Posyandu ILP November 2025
Pada tanggal 18 November 2025 Posyandu ILP di Halaman Kantor Desa Binturung kembali menggelar kegiatan rutinnya dengan semangat yang lebih kuat untuk meningkatkan kualitas layanan kesehatan dasar bagi masyarakat. Dengan fokus pada penguatan koordinasi lintas program dan lintas sektor, acara ini bertujuan memperbaiki mutu layanan Posyandu secara menyeluruh. Mulai dari peningkatan kapasitas para kader hingga optimalisasi peran pemerintah desa dan puskesmas, upaya terus dilakukan untuk memperluas cakupan pelayanan kepada ibu hamil, balita, dan kelompok rentan. Melalui ILP, pencatatan dan pelaporan kesehatan ditingkatkan agar berjalan lebih rapi dan akurat, sementara pengetahuan masyarakat tentang gizi, pencegahan stunting, perilaku hidup bersih dan sehat, serta pemantauan tumbuh kembang anak juga ditingkatkan.
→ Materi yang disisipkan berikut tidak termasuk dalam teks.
(** * A voxel world engine: chunks, terrain, structures, meshing, streaming

    Shallow embedding of the core of the minecraft-clone repository
    (blocks.ts, chunk.ts, terrain.ts, world.ts, structures.ts,
    inventory.ts) and the properties its specification states about it.

    Conventions of the embedding.
    - A JavaScript number that the source only ever uses as an integer
      (block and chunk coordinates, loop counters, array indices) is a [Z];
      the two agree while magnitudes stay below 2^53.
    - A JavaScript number that carries a fraction (noise values, colours,
      ray positions, priorities) is a binary64 [float], computed with the
      kernel's IEEE 754 operations, which are the ones JavaScript uses.
    - A [Uint8Array] is a primitive persistent array of block types.
    - Objects that are shared by reference (the [Chunk]s held both by the
      world's map and by its rebuild queue) live in an explicit store and
      are named by their address.
    - [Math.random()] is an oracle: the n-th call made by the embedded code
      returns [Math_random n]; the state counts the calls.
    - The rendering back end (THREE scene, materials, point lights) is left
      out; the vertex buffers handed to it are kept. *)

From Stdlib Require Import ZArith Lia Bool List Floats PArray Uint63 String DecimalString.
From stdpp Require Import base option list gmap.

Open Scope Z_scope.

(* Decimal literals such as 0.1 denote the nearest double, as in JavaScript. *)
Set Warnings "-inexact-float".

(** ** JavaScript numbers *)

(** The double nearest to an integer (round to nearest, ties to even).
    Below 2^62 in magnitude the kernel's conversion of a 63-bit integer
    computes it directly. *)
Definition Z2float (z : Z) : float :=
  if Z.abs z <? 4611686018427387904 (* 2^62 *) then
    let f := PrimFloat.of_uint63 (Uint63.of_Z (Z.abs z)) in
    if z <? 0 then (- f)%float else f
  else SF2Prim (binary_normalize prec emax z 0 false).

Definition is_finite (f : float) : bool :=
  match Prim2SF f with
  | S754_finite _ _ _ | S754_zero _ => true
  | _ => false
  end.

(** [Math.floor] of a finite double, as an integer.  The result is 0 on NaN
    and the infinities, where JavaScript returns the argument itself; the
    callers below say what they do with such values. *)
Definition Math_floor (f : float) : Z :=
  match Prim2SF f with
  | S754_finite s m e =>
      let n := if s then Zneg m else Zpos m in
      if 0 <=? e then n * 2 ^ e else n / 2 ^ (- e)
  | _ => 0
  end.

(** Truncation toward zero, and the [ToInt32] conversion that the bit
    operators [^], [&], [>>] apply to their operands. *)
Definition truncZ (f : float) : Z :=
  match Prim2SF f with
  | S754_finite s m e =>
      let a := if 0 <=? e then Zpos m * 2 ^ e else Zpos m / 2 ^ (- e) in
      if s then - a else a
  | _ => 0
  end.

Definition ToInt32 (f : float) : Z :=
  let n := truncZ f mod 4294967296 (* 2^32 *) in
  if n <? 2147483648 then n else n - 4294967296.

Definition Math_abs (f : float) : float := PrimFloat.abs f.
Definition Math_sqrt (f : float) : float := PrimFloat.sqrt f.

Definition Math_sign (f : float) : float :=
  if PrimFloat.ltb 0 f then 1%float
  else if PrimFloat.ltb f 0 then (-1)%float
  else f.

(** [Math.min(a, b)] and [Math.max(a, b)] on numbers that are not both zero. *)
Definition Math_min (a b : float) : float :=
  if PrimFloat.is_nan a then a
  else if PrimFloat.is_nan b then b
  else if PrimFloat.ltb b a then b else a.

Definition Math_max (a b : float) : float :=
  if PrimFloat.is_nan a then a
  else if PrimFloat.is_nan b then b
  else if PrimFloat.ltb a b then b else a.

(** The remainder [a % 32] of a double (exact, with the sign of [a]). *)
Definition rem32 (a : float) : float :=
  match Prim2SF a with
  | S754_finite s m e =>
      let r :=
        if 5 <=? e then 0
        else if 0 <=? e then (Zpos m * 2 ^ e) mod 32
        else Zpos m mod 2 ^ (5 - e) in
      let e' := if 0 <=? e then 0 else e in
      let v := SF2Prim (binary_normalize prec emax r e' false) in
      if s then (- v)%float else v
  | S754_zero _ => a
  | _ => PrimFloat.nan
  end.

(** Whether a finite double is an integer, and which one. *)
Definition is_integer (f : float) : bool :=
  is_finite f && PrimFloat.eqb (Z2float (Math_floor f)) f.

(** Loop ranges: [lo, lo+1, ..., hi] and [hi, hi-1, ..., lo]. *)
Definition upto (lo hi : Z) : list Z := seqZ lo (hi - lo + 1).
Definition downto (hi lo : Z) : list Z := reverse (seqZ lo (hi - lo + 1)).

(** [for (const i of l) s = body(i, s)] *)
Definition for_each {A S : Type} (l : list A) (body : A -> S -> S) (s : S) : S :=
  foldl (fun s i => body i s) s l.

(** ** blocks.ts *)

Inductive BlockType : Set :=
  | AIR | GRASS | DIRT | STONE | SAND | WATER | WOOD | LEAVES | BEDROCK
  | COAL_ORE | IRON_ORE | GOLD_ORE | DIAMOND_ORE | SNOW | GLASS | BRICK
  | COBBLESTONE | PLANKS | TORCH
  | RED_SAND | TERRACOTTA | ORANGE_TERRACOTTA | YELLOW_TERRACOTTA
  | RED_TERRACOTTA | BROWN_TERRACOTTA | WHITE_TERRACOTTA
  | GRAVEL | CLAY | PRISMARINE
  | NETHERRACK | SOUL_SAND | GLOWSTONE | NETHER_BRICK | NETHER_QUARTZ_ORE
  | MAGMA | BASALT | BLACKSTONE | CRIMSON_NYLIUM | WARPED_NYLIUM
  | OBSIDIAN | PORTAL
  | END_STONE | END_STONE_BRICKS | PURPUR_BLOCK | CHORUS_PLANT
  | CHORUS_FLOWER | END_PORTAL | DRAGON_EGG
  | CRAFTING_TABLE | CHEST | FURNACE.

(** The numeric value of each enum member: the byte a chunk stores. *)
Definition BlockType_code (b : BlockType) : Z :=
  match b with
  | AIR => 0 | GRASS => 1 | DIRT => 2 | STONE => 3 | SAND => 4 | WATER => 5
  | WOOD => 6 | LEAVES => 7 | BEDROCK => 8 | COAL_ORE => 9 | IRON_ORE => 10
  | GOLD_ORE => 11 | DIAMOND_ORE => 12 | SNOW => 13 | GLASS => 14
  | BRICK => 15 | COBBLESTONE => 16 | PLANKS => 17 | TORCH => 18
  | RED_SAND => 19 | TERRACOTTA => 20 | ORANGE_TERRACOTTA => 21
  | YELLOW_TERRACOTTA => 22 | RED_TERRACOTTA => 23 | BROWN_TERRACOTTA => 24
  | WHITE_TERRACOTTA => 25 | GRAVEL => 26 | CLAY => 27 | PRISMARINE => 28
  | NETHERRACK => 29 | SOUL_SAND => 30 | GLOWSTONE => 31 | NETHER_BRICK => 32
  | NETHER_QUARTZ_ORE => 33 | MAGMA => 34 | BASALT => 35 | BLACKSTONE => 36
  | CRIMSON_NYLIUM => 37 | WARPED_NYLIUM => 38 | OBSIDIAN => 39 | PORTAL => 40
  | END_STONE => 41 | END_STONE_BRICKS => 42 | PURPUR_BLOCK => 43
  | CHORUS_PLANT => 44 | CHORUS_FLOWER => 45 | END_PORTAL => 46
  | DRAGON_EGG => 47 | CRAFTING_TABLE => 48 | CHEST => 49 | FURNACE => 50
  end.

(** [a === b] on block types. *)
Definition BlockType_eqb (a b : BlockType) : bool :=
  BlockType_code a =? BlockType_code b.

Definition RGB : Type := (Z * Z * Z)%type.

Record BlockInfo := {
  name : string;
  solid : bool;
  transparent : bool;
  color : RGB;
  topColor : option RGB;
  bottomColor : option RGB
}.

Definition mkBlock (n : string) (s t : bool) (c : RGB) : BlockInfo :=
  {| name := n; solid := s; transparent := t; color := c;
     topColor := None; bottomColor := None |}.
Diharapkan bahwa dengan penyelenggaraan ILP secara teratur, Posyandu akan dapat beroperasi lebih terstruktur, terarah, dan berkelanjutan. Melalui langkah-langkah ini, diharapkan masyarakat Desa Binturung dapat menikmati akses kesehatan yang lebih baik, menjadikan mereka lebih sehat dan sejahtera di masa depan.